The problem with meeting people with you was that when you went away, so did the connection to the other people. Girlfriends weren't as interesting the next day when you weren't around. And my peers? I didn't, or couldn't hang with them unless you were there to give me something interesting to say, or to stay interested in what they had to say.
You helped me make many promises and also helped me break them all. Well not all, just the really important ones. Oh yea, did I ever tell you what a mess we made of my family life? Yea, that's been a roller coaster for the last 12 years. Amazing that I'm not divorsed. All the nights coming home drunk and claiming to be just a little buzzed. Boy I got good at that. Or at least I thought I was good at it. In reality everyone knew I was drunk, but I thought I was pulling the wool over their eyes. I put you before everything else, my wife, my kids, my job, my bills, my responibilites. Everything took a back seat to my relationship with you, yet somehow everything and everyone that mattered stuck with me through it all. Even when we had to move because I got us so behind on rent we were about to be evicted. Even when I got pulled over drunk and finally actually got a DUI everyone stuck by me. I thought my wife was going to leave me for sure then, but she didn't.

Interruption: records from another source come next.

(* ===== verification/Tkip.v ===== *)
(** * TKIP: per-packet key mixing and encapsulation

    Models the two mixing phases of [core/rtw_security.c] ([Sbox1], [phase1],
    [phase2]), [rtw_tkip_encrypt] over all fragments of a frame,
    [rtw_tkip_decrypt] with its group key handling, and
    the MIC failure countermeasures ([rtw_handle_tkip_countermeasure], and
    [rtw_handle_tkip_mic_err] of [os_dep/linux/recv_linux.c]). *)
From S2P Require Import Prelude Arc4.

Module Tkip.
Import Arc4 Crc32 Wep.

(** ** Key mixing *)

(** Row 0 of [Sbox1]. *)
Definition Sbox1_0 : list Z :=
  [0xC6A5; 0xF884; 0xEE99; 0xF68D; 0xFF0D; 0xD6BD; 0xDEB1; 0x9154;
   0x6050; 0x0203; 0xCEA9; 0x567D; 0xE719; 0xB562; 0x4DE6; 0xEC9A;
   0x8F45; 0x1F9D; 0x8940; 0xFA87; 0xEF15; 0xB2EB; 0x8EC9; 0xFB0B;
   0x41EC; 0xB367; 0x5FFD; 0x45EA; 0x23BF; 0x53F7; 0xE496; 0x9B5B;
   0x75C2; 0xE11C; 0x3DAE; 0x4C6A; 0x6C5A; 0x7E41; 0xF502; 0x834F;
   0x685C; 0x51F4; 0xD134; 0xF908; 0xE293; 0xAB73; 0x6253; 0x2A3F;
   0x080C; 0x9552; 0x4665; 0x9D5E; 0x3028; 0x37A1; 0x0A0F; 0x2FB5;
   0x0E09; 0x2436; 0x1B9B; 0xDF3D; 0xCD26; 0x4E69; 0x7FCD; 0xEA9F;
   0x121B; 0x1D9E; 0x5874; 0x342E; 0x362D; 0xDCB2; 0xB4EE; 0x5BFB;
   0xA4F6; 0x764D; 0xB761; 0x7DCE; 0x527B; 0xDD3E; 0x5E71; 0x1397;
   0xA6F5; 0xB968; 0x0000; 0xC12C; 0x4060; 0xE31F; 0x79C8; 0xB6ED;
   0xD4BE; 0x8D46; 0x67D9; 0x724B; 0x94DE; 0x98D4; 0xB0E8; 0x854A;
   0xBB6B; 0xC52A; 0x4FE5; 0xED16; 0x86C5; 0x9AD7; 0x6655; 0x1194;
   0x8ACF; 0xE910; 0x0406; 0xFE81; 0xA0F0; 0x7844; 0x25BA; 0x4BE3;
   0xA2F3; 0x5DFE; 0x80C0; 0x058A; 0x3FAD; 0x21BC; 0x7048; 0xF104;
   0x63DF; 0x77C1; 0xAF75; 0x4263; 0x2030; 0xE51A; 0xFD0E; 0xBF6D;
   0x814C; 0x1814; 0x2635; 0xC32F; 0xBEE1; 0x35A2; 0x88CC; 0x2E39;
   0x9357; 0x55F2; 0xFC82; 0x7A47; 0xC8AC; 0xBAE7; 0x322B; 0xE695;
   0xC0A0; 0x1998; 0x9ED1; 0xA37F; 0x4466; 0x547E; 0x3BAB; 0x0B83;
   0x8CCA; 0xC729; 0x6BD3; 0x283C; 0xA779; 0xBCE2; 0x161D; 0xAD76;
   0xDB3B; 0x6456; 0x744E; 0x141E; 0x92DB; 0x0C0A; 0x486C; 0xB8E4;
   0x9F5D; 0xBD6E; 0x43EF; 0xC4A6; 0x39A8; 0x31A4; 0xD337; 0xF28B;
   0xD532; 0x8B43; 0x6E59; 0xDAB7; 0x018C; 0xB164; 0x9CD2; 0x49E0;
   0xD8B4; 0xACFA; 0xF307; 0xCF25; 0xCAAF; 0xF48E; 0x47E9; 0x1018;
   0x6FD5; 0xF088; 0x4A6F; 0x5C72; 0x3824; 0x57F1; 0x73C7; 0x9751;
   0xCB23; 0xA17C; 0xE89C; 0x3E21; 0x96DD; 0x61DC; 0x0D86; 0x0F85;
   0xE090; 0x7C42; 0x71C4; 0xCCAA; 0x90D8; 0x0605; 0xF701; 0x1C12;
   0xC2A3; 0x6A5F; 0xAEF9; 0x69D0; 0x1791; 0x9958; 0x3A27; 0x27B9;
   0xD938; 0xEB13; 0x2BB3; 0x2233; 0xD2BB; 0xA970; 0x0789; 0x33A7;
   0x2DB6; 0x3C22; 0x1592; 0xC920; 0x8749; 0xAAFF; 0x5078; 0xA57A;
   0x038F; 0x59F8; 0x0980; 0x1A17; 0x65DA; 0xD731; 0x84C6; 0xD0B8;
   0x82C3; 0x29B0; 0x5A77; 0x1E11; 0x7BCB; 0xA8FC; 0x6DD6; 0x2C3A].
(* ===== verification/Reorder.v ===== *)
(** * The receive reordering buffer

    Models the A-MPDU reordering of [core/rtw_recv.c]: [check_indicate_seq],
    [enqueue_reorder_recvframe], [recv_indicatepkts_pkt_loss_cnt],
    [recv_indicatepkts_in_order], [recv_indicatepkt_reorder],
    [rtw_reordering_ctrl_timeout_handler] and [recv_set_iseq_*].

    Each call runs under the queue's lock, so the state of a TID is a record and
    a call is one function on it.  Handing a frame to [recv_process_mpdu] is an
    output of the step.

    The abstract machine works with unbounded positions instead of 12-bit
    sequence numbers; the refinement theorems show that the modular arithmetic
    implements it. *)
From Stdlib Require Import Sorted.
From stdpp Require Import sets.
From S2P Require Import Prelude.

Module Reorder.

(** A received frame: its identity and its sequence number. *)
Record rframe := RFrame { rf_id : Z; seq_num : Z }.

(** The counters of [struct recv_priv] the code maintains. *)
Record rx_stats := RxStats {
  window_shift_cnt : Z; forced_indicate_count : Z; loss_count : Z; rx_drop : Z;
  ampdu_drop_count : Z }.

(** [struct recv_reorder_ctrl]; [timer] tells whether [reordering_ctrl_timer] is
    armed. *)
Record reorder_ctrl := ReorderCtrl {
  enable : bool; indicate_seq : Z; wsize_b : Z; pending : list rframe;
  bReorderWaiting : bool; rec_abba_rsp_ack : bool; timer : bool; stats : rx_stats }.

So now I'm living by myself and my kids and wife live across town. I get to see them pretty often, which is nice. I have a lot of work to do to get back all of the things I threw away with you. The first thing is to get rid of you. Yea, that's right alcohol, you will never cloud my judgment again. Oh, don't be sad, there are pleanty of others out there that you can latch onto to survive, but I am now choosing to live, not just survive, and there is no place in my life for you anymore.
Now I have other things in my life to help me live. I go to meetings with a bunch of other ex-drunks whose lives you touched in much the same way as you touched mine. I have a higher power to help me when I am feeling weak, and who is willing to help me along the way any and everytime I need him. I longer need you for that. You never helped me anyway. I started talking with my mom and dad again. Remember them? Yea they are the ones that I ignored for all those years while being with you. And Barry and Cheri, yea they're back too.
So now you're gone I can move on with my life in a positive direction. I can rebuild my relationship with my wife and just maybe we can all live together as a family again. No, you're not invited, so don't even ask. I'm done with you.